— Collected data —
(* ===== verification/InMemoryTimed.v ===== *)
(** * The unit test of scheduled messages ([test_scheduled] of
    [backends/in_memory.rs])

    The test waits for a message that a spawned task sends after a delay, so
    that the two must run concurrently and in time.  The threads are the
    programs of the model, the test and [Producer.delayed_send]; the runtime
    polls whoever can go on, and its clock moves while nobody can, or while
    somebody is kept waiting.  The theorem is that the test passes however
    the threads are scheduled, unless they are kept waiting for too long. *)
From S2P Require Import Prelude RustStd Effects Omniqueue Queue InMemory InMemoryTests.
Open Scope N_scope.

(** ** The runtime *)

(** A program with the moment at which it has come to its next call. *)
Definition thread : Type := N * prog memE unit.

(** A call that has been waiting since [since]: sleeping ends when the time
    has come, a receive with a deadline when there is a message or the
    deadline has passed, and the clock shows the time. *)
Definition timed (since : N) X (e : memE X) (d d' : mem) : X → Prop :=
  match e in memE X return X → Prop with
  | Sleep t => λ _, since + as_nanos t <= clock d ∧ d' = d
  | InstantNow => λ n, n = clock d ∧ d' = d
  | TimeoutRecv t c => λ r,
      match chans d !! c with
      | Some (v :: buf, alive) => r = Ok (Some v) ∧ d' = set_chan c buf alive d
      | _ => since + as_nanos t <= clock d ∧ (∃ e, r = Err e) ∧ d' = d
      end
  | e => λ x, mem_ready _ e d ∧ mem_documented _ e d d' x
  end.

Definition thread_step (d : mem) (th : thread) (d' : mem) (th' : thread) : Prop :=
  match th.2 with
  | Vis e k => ∃ x, timed th.1 _ e d d' x ∧ th' = (clock d', k x)
  | _ => False
  end.

(** [lag] is how long threads that could go on may still be kept waiting, in
    nanoseconds; of the tasks that have been spawned, the first [started] have
    begun to run. *)
Record runtime := mkRuntime {
  store : mem;
  lag : N;
  main : thread;
  running : list thread;
  started : nat;
}.

(** Nobody can go on at the time [n]. *)
Definition idle_at (n : N) (s : runtime) : Prop :=
  tasks (store s) !! started s = None ∧
  ∀ th, th = main s ∨ th ∈ running s → ∀ d' th', ¬ thread_step (at_clock n (store s)) th d' th'.

Inductive rt_step (s : runtime) : runtime → Prop :=
| main_goes d' th' :
    thread_step (store s) (main s) d' th' →
    rt_step s (mkRuntime d' (lag s) th' (running s) (started s))
| task_goes l th r d' th' :
    running s = l ++ th :: r → thread_step (store s) th d' th' →
    rt_step s (mkRuntime d' (lag s) (main s) (l ++ th' :: r) (started s))
| task_starts t :
    tasks (store s) !! started s = Some t →
    rt_step s (mkRuntime (store s) (lag s) (main s)
      (running s ++ [(clock (store s), Producer.delayed_send t)]) (S (started s)))
| lags n :
    0 < n <= lag s →
    rt_step s (mkRuntime (at_clock (clock (store s) + n) (store s)) (lag s - n) (main s)
      (running s) (started s))
| waits n :
    clock (store s) < n → (∀ m, clock (store s) <= m < n → idle_at m s) →
    rt_step s (mkRuntime (at_clock n (store s)) (lag s) (main s) (running s) (started s)).

(** However the threads are scheduled, the main one returns. *)
Inductive passes (s : runtime) : Prop :=
| passed t : main s = (t, Ret tt) → passes s
| passes_on : (∃ s', rt_step s s') → (∀ s', rt_step s s' → passes s') → passes s.

(** A program on its own, with a runtime that has nothing else to do. *)
Definition launch (p : prog memE unit) (lag : N) (d : mem) : runtime :=
  mkRuntime d lag (clock d, p) [] (length (tasks d)).

(** ** The test *)

(** [Duration * u32] *)
Definition Duration_mul (d : Duration) (k : N) : outcome Duration :=
  let n := as_nanos d * k in
  if n / NANOS_PER_SEC <? 2 ^ 64 then Done (mkDuration (n / NANOS_PER_SEC) (n mod NANOS_PER_SEC))
  else Panics.

Section test.
Context `{Serialize TypeA, DeserializeOwned TypeA, Serialize ExType, DeserializeOwned ExType}.
Variable delivery_size : N.

Definition test_scheduled : prog memE unit :=
  let payload1 := mkExType 1 in
  let! '(p, c) := build_pair delivery_size in
  let delay := from_millis 100 in
  let* now := call InstantNow in
  let! _ := send_serde_json_scheduled p payload1 delay in
  let* deadline := lift (Duration_mul delay 2) in
  let! xs := Consumer.receive_all delivery_size c 1 deadline in
  let* delivery := unwrap_some (head xs) in
  let* t := elapsed now in
  let* _ := assert (as_nanos delay <=? t) in
  let* t := elapsed now in
  let* limit := lift (Duration_mul delay 2) in
  let* _ := assert (t <? as_nanos limit) in
  let* v := unwrap (Delivery.payload_serde_json delivery) in
  assert_eq (Some payload1) v.
End test.

(** ** Its calls

    What is left of the test, as it is seen between two of its calls: the next
    call, and what follows for the replies that may come.  [D] is the delay in
    nanoseconds, [v] the text that is sent, [now] the first reading of the
    clock. *)
Definition D : N := 100000000.
Definition delay : Duration := from_millis 100.

Section stages.
Variables (c : chan) (v : bytes) (now : N).

Definition next {X} (e : memE X) (P : X → prog memE unit → Prop) (p : prog memE unit) : Prop :=
  ∃ k, p = Vis e k ∧ ∀ x, P x (k x).

Definition reads_after (p : prog memE unit) : Prop :=
  next InstantNow (λ n p, n < now + 2 * D → p = Ret tt) p.
Definition reads_before (p : prog memE unit) : Prop :=
  next InstantNow (λ n p, now + D <= n → reads_after p) p.
Definition receives (p : prog memE unit) : Prop :=
  ∃ t, as_nanos t = 2 * D ∧ next (TimeoutRecv t c) (λ r p, r = Ok (Some v) → reads_before p) p.
Definition reads_start (p : prog memE unit) : Prop := next InstantNow (λ _, receives) p.
Definition spawns (p : prog memE unit) : Prop :=
  next (Spawn (DelayedSend c v delay)) (λ _, reads_start) p.
End stages.
Definition reads_now (c : chan) (v : bytes) (p : prog memE unit) : Prop :=
  next InstantNow (λ now, spawns c v now) p.
Definition builds (v : bytes) (p : prog memE unit) : Prop :=
  next UnboundedChannel (λ c, reads_now c v) p.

— ASSIGNMENT —
Starting with the line with "Definition test_scheduled : prog" above and going on through the line with "Definition delay : Duration", transcribe every line exactly, both ends included, and add nothing.

— REPLY —
Definition test_scheduled : prog memE unit :=
  let payload1 := mkExType 1 in
  let! '(p, c) := build_pair delivery_size in
  let delay := from_millis 100 in
  let* now := call InstantNow in
  let! _ := send_serde_json_scheduled p payload1 delay in
  let* deadline := lift (Duration_mul delay 2) in
  let! xs := Consumer.receive_all delivery_size c 1 deadline in
  let* delivery := unwrap_some (head xs) in
  let* t := elapsed now in
  let* _ := assert (as_nanos delay <=? t) in
  let* t := elapsed now in
  let* limit := lift (Duration_mul delay 2) in
  let* _ := assert (t <? as_nanos limit) in
  let* v := unwrap (Delivery.payload_serde_json delivery) in
  assert_eq (Some payload1) v.
End test.

(** ** Its calls

    What is left of the test, as it is seen between two of its calls: the next
    call, and what follows for the replies that may come.  [D] is the delay in
    nanoseconds, [v] the text that is sent, [now] the first reading of the
    clock. *)
Definition D : N := 100000000.
Definition delay : Duration := from_millis 100.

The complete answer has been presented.